┏━━
(** *** Registering a probed file's ranges: the first is claimed at once *)
Lemma rinv_register idx o e rest rq' :
  countb (of_file idx) (live rq fl heap b) = 0%nat ->
  RangeQueue.wf rq' ->
  RangeQueue.rq_list rq' ≡ₚ ((fun r => (idx, r.1, r.2)) <$> rest) ++ RangeQueue.rq_list rq ->
  (forall r, r ∈ (o, e) :: rest -> r.1 < r.2) ->
  (forall x, countb (covers idx x) ((fun r => (idx, r.1, r.2)) <$> (o, e) :: rest) <= 1)%nat ->
  let heap' := <[nref := mkRange idx o e None]> heap in
  let b' := <[nref := o]> b in
  RInv rq' (fl ++ [nref]) (<[idx := as_u32 (length ((o, e) :: rest))]> out) heap' (S nref) b' /\
  live rq' (fl ++ [nref]) heap' b' ≡ₚ
    ((fun r => (idx, r.1, r.2)) <$> (o, e) :: rest) ++ live rq fl heap b.
Proof.
  intros Hnone W HPq Hne Hdis heap' b'. pose proof fresh_not_flying as Hfr.
  assert (HL : live rq' (fl ++ [nref]) heap' b' ≡ₚ
               ((fun r => (idx, r.1, r.2)) <$> (o, e) :: rest) ++ live rq fl heap b).
  { unfold live. rewrite HPq, fmap_app.
    assert (flight heap' b' <$> fl = flight heap b <$> fl) as -> by apply flight_new.
    assert (flight heap' b' <$> [nref] = [(idx, o, e)]) as ->.
    { cbn. unfold flight, heap', b'. by rewrite !lookup_insert_eq. }
    rewrite (app_assoc _ (flight heap b <$> fl)), Permutation_app_comm. cbn.
    by rewrite <- app_assoc. }
  assert (Hcount : forall k, countb (of_file k) ((fun r : Z * Z => (idx, r.1, r.2)) <$> (o, e) :: rest)
            = if decide (k = idx) then length ((o, e) :: rest) else 0%nat).
  { intros k. generalize ((o, e) :: rest). induction l as [|r l IH]; [by case_decide|].
    rewrite fmap_cons, countb_cons, IH. unfold of_file. cbn [fst].
    case_decide; [subst; by rewrite bool_decide_eq_true_2|by rewrite bool_decide_eq_false_2 by congruence]. }
  split; [|done]. split; [done| | | | | | |].
  - intros x. rewrite HPq. intros [(r & -> & Hr)%list_elem_of_fmap|Hx]%elem_of_app; [|by apply I].
    apply Hne. set_solver.
  - apply NoDup_app. split_and!; [apply I|set_solver|apply NoDup_singleton].
  - intros k [Hk| ->%list_elem_of_singleton]%elem_of_app; unfold heap', b'.
    + rewrite !lookup_insert_ne by (intros ->; done). by apply I.
    + rewrite !lookup_insert_eq. pose proof (Hne (o, e) ltac:(set_solver)) as Hoe. cbn in Hoe.
      do 2 eexists. split_and!; [done..|cbn; lia|cbn; lia].
  - intros k r. unfold heap'. rewrite lookup_insert_Some. intros [[<- _]|[_ Hr]]; [lia|].
    apply (ri_fresh _ _ _ _ _ _ I) in Hr. lia.
  - intros k r sp. unfold heap'. rewrite lookup_insert_Some. intros [[_ <-]|[_ Hr]]; [done|].
    by eapply (ri_splits _ _ _ _ _ _ I).
  - intros k. rewrite HL, countb_app, Hcount. destruct (decide (k = idx)) as [->|Hk].
    + by rewrite lookup_insert_eq, Hnone, Nat.add_0_r.
    + rewrite lookup_insert_ne by done. apply I.
  - intros k x. rewrite HL, countb_app. destruct (decide (k = idx)) as [->|Hk].
    + specialize (Hdis x). enough (countb (covers idx x) (live rq fl heap b) = 0%nat) by lia.
      apply Nat.le_0_r. rewrite <- Hnone. apply countb_mono. intros r. unfold covers. by destruct (of_file idx r).
    + enough (countb (covers k x) ((fun r : Z * Z => (idx, r.1, r.2)) <$> (o, e) :: rest) = 0%nat) as ->
        by apply I.
      apply Nat.le_0_r. specialize (Hcount k). rewrite decide_False in Hcount by done.
      rewrite <- Hcount. apply countb_mono. intros r. unfold covers. by destruct (of_file k r).
Qed.
End Steps.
┗━━
▸ What the task requires
Above are the records; copy all of them exactly.

▸ Answer section
(** *** Registering a probed file's ranges: the first is claimed at once *)
Lemma rinv_register idx o e rest rq' :
  countb (of_file idx) (live rq fl heap b) = 0%nat ->
  RangeQueue.wf rq' ->
  RangeQueue.rq_list rq' ≡ₚ ((fun r => (idx, r.1, r.2)) <$> rest) ++ RangeQueue.rq_list rq ->
  (forall r, r ∈ (o, e) :: rest -> r.1 < r.2) ->
  (forall x, countb (covers idx x) ((fun r => (idx, r.1, r.2)) <$> (o, e) :: rest) <= 1)%nat ->
  let heap' := <[nref := mkRange idx o e None]> heap in
  let b' := <[nref := o]> b in
  RInv rq' (fl ++ [nref]) (<[idx := as_u32 (length ((o, e) :: rest))]> out) heap' (S nref) b' /\
  live rq' (fl ++ [nref]) heap' b' ≡ₚ
    ((fun r => (idx, r.1, r.2)) <$> (o, e) :: rest) ++ live rq fl heap b.
Proof.
  intros Hnone W HPq Hne Hdis heap' b'. pose proof fresh_not_flying as Hfr.
  assert (HL : live rq' (fl ++ [nref]) heap' b' ≡ₚ
               ((fun r => (idx, r.1, r.2)) <$> (o, e) :: rest) ++ live rq fl heap b).
  { unfold live. rewrite HPq, fmap_app.
    assert (flight heap' b' <$> fl = flight heap b <$> fl) as -> by apply flight_new.
    assert (flight heap' b' <$> [nref] = [(idx, o, e)]) as ->.
    { cbn. unfold flight, heap', b'. by rewrite !lookup_insert_eq. }
    rewrite (app_assoc _ (flight heap b <$> fl)), Permutation_app_comm. cbn.
    by rewrite <- app_assoc. }
  assert (Hcount : forall k, countb (of_file k) ((fun r : Z * Z => (idx, r.1, r.2)) <$> (o, e) :: rest)
            = if decide (k = idx) then length ((o, e) :: rest) else 0%nat).
  { intros k. generalize ((o, e) :: rest). induction l as [|r l IH]; [by case_decide|].
    rewrite fmap_cons, countb_cons, IH. unfold of_file. cbn [fst].
    case_decide; [subst; by rewrite bool_decide_eq_true_2|by rewrite bool_decide_eq_false_2 by congruence]. }
  split; [|done]. split; [done| | | | | | |].
  - intros x. rewrite HPq. intros [(r & -> & Hr)%list_elem_of_fmap|Hx]%elem_of_app; [|by apply I].
    apply Hne. set_solver.
  - apply NoDup_app. split_and!; [apply I|set_solver|apply NoDup_singleton].
  - intros k [Hk| ->%list_elem_of_singleton]%elem_of_app; unfold heap', b'.
    + rewrite !lookup_insert_ne by (intros ->; done). by apply I.
    + rewrite !lookup_insert_eq. pose proof (Hne (o, e) ltac:(set_solver)) as Hoe. cbn in Hoe.
      do 2 eexists. split_and!; [done..|cbn; lia|cbn; lia].
  - intros k r. unfold heap'. rewrite lookup_insert_Some. intros [[<- _]|[_ Hr]]; [lia|].
    apply (ri_fresh _ _ _ _ _ _ I) in Hr. lia.
  - intros k r sp. unfold heap'. rewrite lookup_insert_Some. intros [[_ <-]|[_ Hr]]; [done|].
    by eapply (ri_splits _ _ _ _ _ _ I).
  - intros k. rewrite HL, countb_app, Hcount. destruct (decide (k = idx)) as [->|Hk].
    + by rewrite lookup_insert_eq, Hnone, Nat.add_0_r.
    + rewrite lookup_insert_ne by done. apply I.
  - intros k x. rewrite HL, countb_app. destruct (decide (k = idx)) as [->|Hk].
    + specialize (Hdis x). enough (countb (covers idx x) (live rq fl heap b) = 0%nat) by lia.
      apply Nat.le_0_r. rewrite <- Hnone. apply countb_mono. intros r. unfold covers. by destruct (of_file idx r).
    + enough (countb (covers k x) ((fun r : Z * Z => (idx, r.1, r.2)) <$> (o, e) :: rest) = 0%nat) as ->
        by apply I.
      apply Nat.le_0_r. specialize (Hcount k). rewrite decide_False in Hcount by done.
      rewrite <- Hcount. apply countb_mono. intros r. unfold covers. by destruct (of_file k r).
Qed.
End Steps.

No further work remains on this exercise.